Il primo computer al mondo

Il primo computer, che utilizzava solo componenti elettronici, è stato sviluppato e creato nel 1941. Con la partecipazione di IBM (l'azienda allora produceva elettrodomestici come tagliaverdure), cinque ingegneri, guidati dal matematico americano di Harvard Howard Aixan, diedero vita alle idee dell'inventore Charles Babbage, che nel 1833 sviluppò un progetto per un computer digitale universale, ma non è stato in grado di implementarlo a causa del basso livello di tecnologia in quel momento.

Il miracolo dell'ingegneria costruita è stato chiamato "Mark-1". In effetti, la macchina è stata inizialmente chiamata "Calcolatrice automatica programmabile" o ASCC (Calcolatrice automatica sequenziale controllata), ma il fatto è che alla cerimonia di lancio del computer Howard Aiken non ha menzionato alcun ruolo IBM nella creazione della macchina. Di conseguenza, gli sponsor si sono separati e il nome del computer ha dovuto essere cambiato con il nostro.

Quando la polvere e lo sporco si depositarono, furono fatti gli ultimi preparativi e i pannelli furono lucidati a specchio, il 7 agosto 1944 ebbe luogo il primo lancio ufficiale del computer. "Mark" potrebbe sottrarre e sommare in 3 secondi, ma diviso e moltiplicato un po 'più a lungo (rispettivamente 15, 3 e 6 secondi). In sostanza, era una calcolatrice, e piuttosto debole considerando le capacità dei computer moderni, nemmeno i computer, persino le calcolatrici. Leggeva ed eseguiva in sequenza le istruzioni dal nastro di carta perforato, e ogni programma era un rotolo di nastro piuttosto lungo. I loop (loop) sono stati organizzati chiudendo l'inizio e la fine del nastro in lettura, cioè creando dei loop. "Mark-1" potrebbe funzionare con solo 72 numeri, composto da 23 cifre decimali. Tuttavia, questo era il 1944 e una macchina in grado di eseguire operazioni matematiche senza l'intervento umano fu una svolta.

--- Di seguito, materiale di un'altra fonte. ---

Lemma all_refs_inv rc k i : (k, i) ∈ all_refs rc -> exists name p, Profiles rc !! name = Some p /\ (k, i) ∈ profile_refs p.
Proof.
  unfold all_refs. intros Hin%list_elem_of_In. apply List.in_concat in Hin as (l & Hl & Hin).
  apply List.in_map_iff in Hl as (name & <- & _). destruct (Profiles rc !! name) as [p|] eqn:E; [|done].
  exists name, p. split; [done|]. by apply list_elem_of_In.
Qed.

Lemma valid_refs rc name p k i : validateRuntime EmptyString known rc = None -> Profiles rc !! name = Some p ->
  (k, i) ∈ profile_refs p -> is_Some (Providers rc !! i).
Proof.
  intros Hv Hp Hin. destruct (runtime_refs EmptyString known rc Hv) as [Hr _].
  destruct (Hr name p Hp) as (_ & Ha & Hl & Ht & _).
  unfold profile_refs in Hin. rewrite !elem_of_cons in Hin.
  destruct Hin as [[= -> ->]|[[= -> ->]|[[= -> ->]|Hin]]]; [..|by apply elem_of_nil in Hin];
    [destruct Ha as (inst & Hi & _)|destruct Hl as (inst & Hi & _)|destruct Ht as (inst & Hi & _)]; by exists inst.
Qed.

Lemma compile_total rc : exists r, compile rc = Some r.
Proof.
  unfold Admin.compile. destruct (validateRuntime EmptyString known rc) as [e|] eqn:Hv; [by eexists|].
  unfold build. destruct (build_refs_total rc (all_refs rc)) with (out := ∅ : gmap string P) as [r Hr].
  { intros k i (name & p & Hp & Hin)%all_refs_inv. by eapply valid_refs. }
  rewrite Hr. destruct r; by eexists.
Qed.

Lemma compile_spec rc snap : compile rc = Some (inl snap) ->
  cfg snap = rc /\ validateRuntime EmptyString known rc = None /\ covers snap.
Proof.
  unfold Admin.compile. destruct (validateRuntime EmptyString known rc) as [e|] eqn:Hv; [done|].
  destruct (build kind_of registry lookupEnv rc) as [[b|e]|] eqn:Hb; [|done|done]. intros [= <-].
  split; [done|]. split; [done|]. destruct (build_refs_covers _ _ _ _ Hb) as (Hk & _ & Hc).
  { intros k i p Hl. by rewrite lookup_empty in Hl. }
  intros name p k i Hp Hin. destruct (Hc k i) as [q Hq]; [by eapply elem_of_all_refs|].
  exists q. split; [done|]. by eapply Hk.
Qed.

(** ** The invariant *)

Definition on_disk (s : Store) : Prop :=
  target (fs s) = Some (Doc (cfg (cur s))) \/ (target (fs s) = None /\ cfg (cur s) = emptyRuntimeConfig).

Definition store_ok (s : Store) : Prop := compile (cfg (cur s)) = Some (inl (cur s)) /\ on_disk s.

(** What the state file reads as: a document that was written reads back (of a
    configuration that was decoded and checked, [ConfigDecode.stored_config_reads_back]
    shows it, under its hypotheses), a torn one does not decode. *)
Definition read_of (d : disk) : stateFile :=
  match target d with
  | None => FileMissing
  | Some (Doc c) => FileRead (inl c)
  | Some _ => FileRead (inr {| Field := "(root)" |})
  end.

(** Stores after a start on any disk and any requests, whatever calls fail. *)
Inductive reachable : Store -> Prop :=
| reach_open boot fault d s : Open (read_of d) boot fault d = Some (inl s) -> reachable s
| reach_serve apiKey header r fault s s' resp : reachable s ->
    serve apiKey header r fault s = Some (s', resp) -> reachable s'.

Lemma compile_empty : compile emptyRuntimeConfig = Some (inl (MkSnapshot emptyRuntimeConfig ∅)).
Proof. reflexivity. Qed.

Lemma Open_spec boot fault d : exists r, Open (read_of d) boot fault d = Some r /\ forall s, r = inl s -> store_ok s.
Proof.
  assert (Hc : forall rc snap d', compile rc = Some (inl snap) -> target d' = Some (Doc rc) -> store_ok (MkStore snap d')).
  { intros rc snap d' H Ht. destruct (compile_spec _ _ H) as (<- & _). split; [done|]. by left. }
  unfold read_of, Admin.Open. destruct (target d) as [[]|] eqn:Ht; try by eexists.
  - destruct (compile_total c) as [[snap|e] H]; rewrite H; eexists; (split; [done|]); [|done].
    intros s [= <-]. by eapply Hc.
  - destruct boot as [[rc|e]|]; [|by eexists|].
    + destruct (compile_total rc) as [[snap|e] H]; rewrite H; [|by eexists].
      destruct (persist rc fault d) as [[ds d'] ok] eqn:Hp. apply persist_ok in Hp as (_ & _ & Htd & _).
      destruct ok; eexists; (split; [done|]); [|done]. intros s [= <-]. by eapply Hc.
    + eexists. split; [done|]. intros s [= <-]. split; [apply compile_empty|]. by right.
Qed.

(** One write: it never panics; either nothing changed, or what is live was
    built from what was asked and is on disk. *)
Lemma update_spec apply fault s : store_ok s -> exists s' r, update apply fault s = Some (s', r) /\ store_ok s' /\
  match r with
  | inr _ => cur s' = cur s /\ target (fs s') = target (fs s)
  | inl next => apply (cfg (cur s)) = inl next /\ cfg (cur s') = next /\ target (fs s') = Some (Doc next)
  end.
Proof.
  intros Hs. unfold Admin.update. destruct (apply (cfg (cur s))) as [next|e]; [|by exists s, (inr e)].
  destruct (compile_total next) as [[snap|fe] Hc]; rewrite Hc; [|by eexists _, _].
  destruct (persist next fault (fs s)) as [[ds d] ok] eqn:Hp. apply persist_ok in Hp as (_ & _ & Ht & _).
  destruct (compile_spec _ _ Hc) as (Hcfg & _). destruct ok; eexists _, _; (split; [done|]).
  - split; [split; simpl; [by rewrite Hcfg|left; simpl; by rewrite Hcfg]|]. by repeat split.
  - split; [|done]. destruct Hs as [Hc' Hd]. split; [done|]. unfold on_disk in *. simpl. by rewrite Ht.
Qed.

(** A response of success. *)
Definition success (st : Z) : bool := (st =? StatusOK) || (st =? StatusNoContent).

Definition write_outcome (s s' : Store) (resp : response) : Prop :=
  (cur s' = cur s /\ target (fs s') = target (fs s)) \/
  (success resp.1 = true /\ target (fs s') = Some (Doc (cfg (cur s')))).

Definition apply_status (apply : RuntimeConfig -> RuntimeConfig + apiError) : Prop :=
  forall c e, apply c = inr e -> success (ae_Status e) = false.

Lemma write_spec apply respond fault s : store_ok s -> exists s' resp,
  write kind_of registry known lookupEnv apply respond fault s = Some (s', resp) /\ store_ok s' /\ write_outcome s s' resp.
Proof.
  intros Hs. unfold write. destruct (update_spec apply fault s Hs) as (s' & r & -> & Hs' & Hr).
  destruct r as [next|e]; eexists _, _; (split; [done|]; split; [done|]).
  - right. destruct Hr as (_ & -> & Ht). split; [by destruct respond|done].
  - by left.
Qed.

Lemma write_body_spec {A} (b : body A) apply respond fault s : store_ok s -> exists s' resp,
  write_body kind_of registry known lookupEnv b apply respond fault s = Some (s', resp) /\ store_ok s' /\ write_outcome s s' resp.
Proof. intros Hs. destruct b as [|v]; [eexists _, _; split; [done|]; split; [done|by left]|]. by apply write_spec. Qed.

Lemma serve_spec apiKey header r fault s : store_ok s -> exists s' resp,
  serve apiKey header r fault s = Some (s', resp) /\ store_ok s' /\ write_outcome s s' resp.
Proof.
  intros Hs. unfold Admin.serve. destruct (authorized apiKey header); [|eexists _, _; split; [done|]; split; [done|by left]].
  destruct r; simpl; try (eexists _, _; split; [done|]; split; [done|by left]);
    [apply write_body_spec|apply write_body_spec|apply write_spec|apply write_body_spec|apply write_spec|apply write_body_spec];
    done.
Qed.

Lemma reachable_ok s : reachable s -> store_ok s.
Proof.
  induction 1 as [boot fault d s H|apiKey header r fault s s' resp _ IH H].
  - destruct (Open_spec boot fault d) as (r & Hr & Hs). apply Hs. congruence.
  - destruct (serve_spec apiKey header r fault s IH) as (s2 & resp2 & H2 & Hs & _). congruence.
Qed.

(** C18. What is live is valid, built and on disk: after a start on any state
    file and any requests, authorized or not, well-formed or not, whatever
    call of a write fails, the live configuration validates, every role of
    every profile has a built provider of that role, and the state file holds
    exactly the live configuration (or there is none and nothing is
    configured). From such a store every request is answered without a panic,
    and either it changed nothing, live or on disk, or it reports success and
    the configuration now live is the one on disk. *)
Theorem store_live_valid s : reachable s ->
  validateRuntime EmptyString known (cfg (cur s)) = None /\ covers (cur s) /\ on_disk s /\
  forall apiKey header r fault, exists s' resp,
    serve apiKey header r fault s = Some (s', resp) /\ write_outcome s s' resp.
Proof.
  intros Hr. pose proof (reachable_ok s Hr) as Hs. destruct (compile_spec _ _ (proj1 Hs)) as (_ & Hv & Hc).
  split; [done|]. split; [done|]. split; [apply Hs|]. intros apiKey header r fault.
  destruct (serve_spec apiKey header r fault s Hs) as (s' & resp & H & _ & Ho). by exists s', resp.
Qed.

(** C19. A crash never loses the configuration: at whatever point of a write
    the process dies (each call of the write may also fail), a restart reads
    the configuration from before the write or the one being written, whole,
    and starts with it; a failed call leaves the old one and no temporary
    file. *)
Theorem restart_after_crash s next snap fault ds d' ok d1 boot fault' : reachable s ->
  target (fs s) <> None -> compile next = Some (inl snap) -> persist next fault (fs s) = (ds, d', ok) ->
  List.In d1 ds ->
  (exists s1, Open (read_of d1) boot fault' d1 = Some (inl s1) /\
     (cfg (cur s1) = cfg (cur s) \/ cfg (cur s1) = next)) /\
  (ok = false -> target d' = target (fs s) /\ (temp (fs s) = None -> temp d' = None)).
Proof.
  intros Hr Hne Hn Hp Hin. destruct (reachable_ok s Hr) as [Hc [Ht|[Ht _]]]; [|done].
  apply persist_ok in Hp as (Hds & _ & Htd & Htmp). rewrite Forall_forall in Hds.
  split; [|intros ->; by split].
  assert (Hopen : forall c sn, compile c = Some (inl sn) -> target d1 = Some (Doc c) ->
    Open (read_of d1) boot fault' d1 = Some (inl (MkStore sn d1))).
  { intros c sn H H1. unfold read_of, Admin.Open. rewrite H1. by rewrite H. }
  destruct (Hds d1) as [H1|H1]; [by apply list_elem_of_In| |].
  - rewrite Ht in H1. exists (MkStore (cur s) d1). split; [by apply Hopen with (cfg (cur s))|by left].
  - exists (MkStore snap d1). split; [by apply Hopen with next|]. right. by apply compile_spec.
Qed.

Lemma role_covered snap name p k i : covers snap -> Profiles (cfg snap) !! name = Some p -> (k, i) ∈ profile_refs p ->
  exists q, role kind_of snap k i = inl q /\ kind_of q = k.
Proof.
  intros Hc Hp Hin. destruct (Hc name p k i Hp Hin) as (q & Hq & Hk). exists q. unfold role. rewrite Hq, Hk.
  by rewrite bool_decide_eq_true_2.
Qed.

(** A new session always resolves: with a default profile set, the
    session gets that profile's session object, which passes the session
    validator, and three providers, each of its role; without one it is
    refused with ErrNoDefaultProfile. The "does not implement" errors of the
    code cannot happen. *)
Theorem resolve_exact s : reachable s ->
  match Resolve kind_of s with
  | inr e => e = ErrNoDefaultProfile /\ DefaultProfileName (cfg (cur s)) = EmptyString
  | inl rt => exists p,
      Profiles (cfg (cur s)) !! DefaultProfileName (cfg (cur s)) = Some p /\ rt_Session rt = ProfileSession p /\
      Validate "session" (rt_Session rt) = None /\
      kind_of (rt_ASR rt) = KindASR /\ kind_of (rt_LLM rt) = KindLLM /\ kind_of (rt_TTS rt) = KindTTS
  end.
Proof.
  intros Hr. pose proof (reachable_ok s Hr) as Hs. destruct (compile_spec _ _ (proj1 Hs)) as (_ & Hv & Hc).
  destruct (runtime_refs EmptyString known _ Hv) as [Hp Hd]. unfold Resolve.
  destruct (String.eqb_spec (DefaultProfileName (cfg (cur s))) EmptyString) as [|Hne]; [done|].
  destruct (Hd Hne) as [p Hpd]. rewrite Hpd. destruct (Hp _ _ Hpd) as (_ & _ & _ & _ & Hval).
  destruct (role_covered _ _ _ KindASR (P_ASR p) Hc Hpd) as (qa & -> & Ha); [by left|].
  destruct (role_covered _ _ _ KindLLM (P_LLM p) Hc Hpd) as (ql & -> & Hl); [by right; left|].
  destruct (role_covered _ _ _ KindTTS (P_TTS p) Hc Hpd) as (qt & -> & Ht); [by right; right; left|].
  exists p. by repeat split.
Qed.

Il primo computer al mondo non poteva essere messo su un tavolo o portato a letto con te: era un "gigante" del peso di 4, 5 tonnellate. La lunghezza totale dei fili di Marco era di 800 km, il numero di parti componenti ha raggiunto 765 mila pezzi. Tutto questo era contenuto in una teca in acciaio inox e vetro lunga 17 metri e alta 2, 5 metri. I principali moduli di calcolo sono stati sincronizzati meccanicamente utilizzando un albero di 15 metri azionato da un motore elettrico con una potenza di 5 litri. a partire dal. (4 kW).

Il costo del progetto era di 500mila dollari (una cifra gigantesca per quei tempi).

Vale la pena notare che la macchina informatica dello scienziato tedesco Konrad Zuse è apparsa ancora prima (1938, la prima macchina della serie "Z" - "Z1"). Tuttavia, è stato creato su base meccanica, ad es. ingranaggi, catene, cinghie e altri tipi di trasmissione della coppia, meccanismi a manovella, interruttori a leva e altri. Pertanto, "Mark-1" non è il primo in linea di principio, ma il primo analogo di un computer costituito solo da componenti elettrici, il che lo rende un po 'più vicino a quello che siamo abituati a chiamare un computer.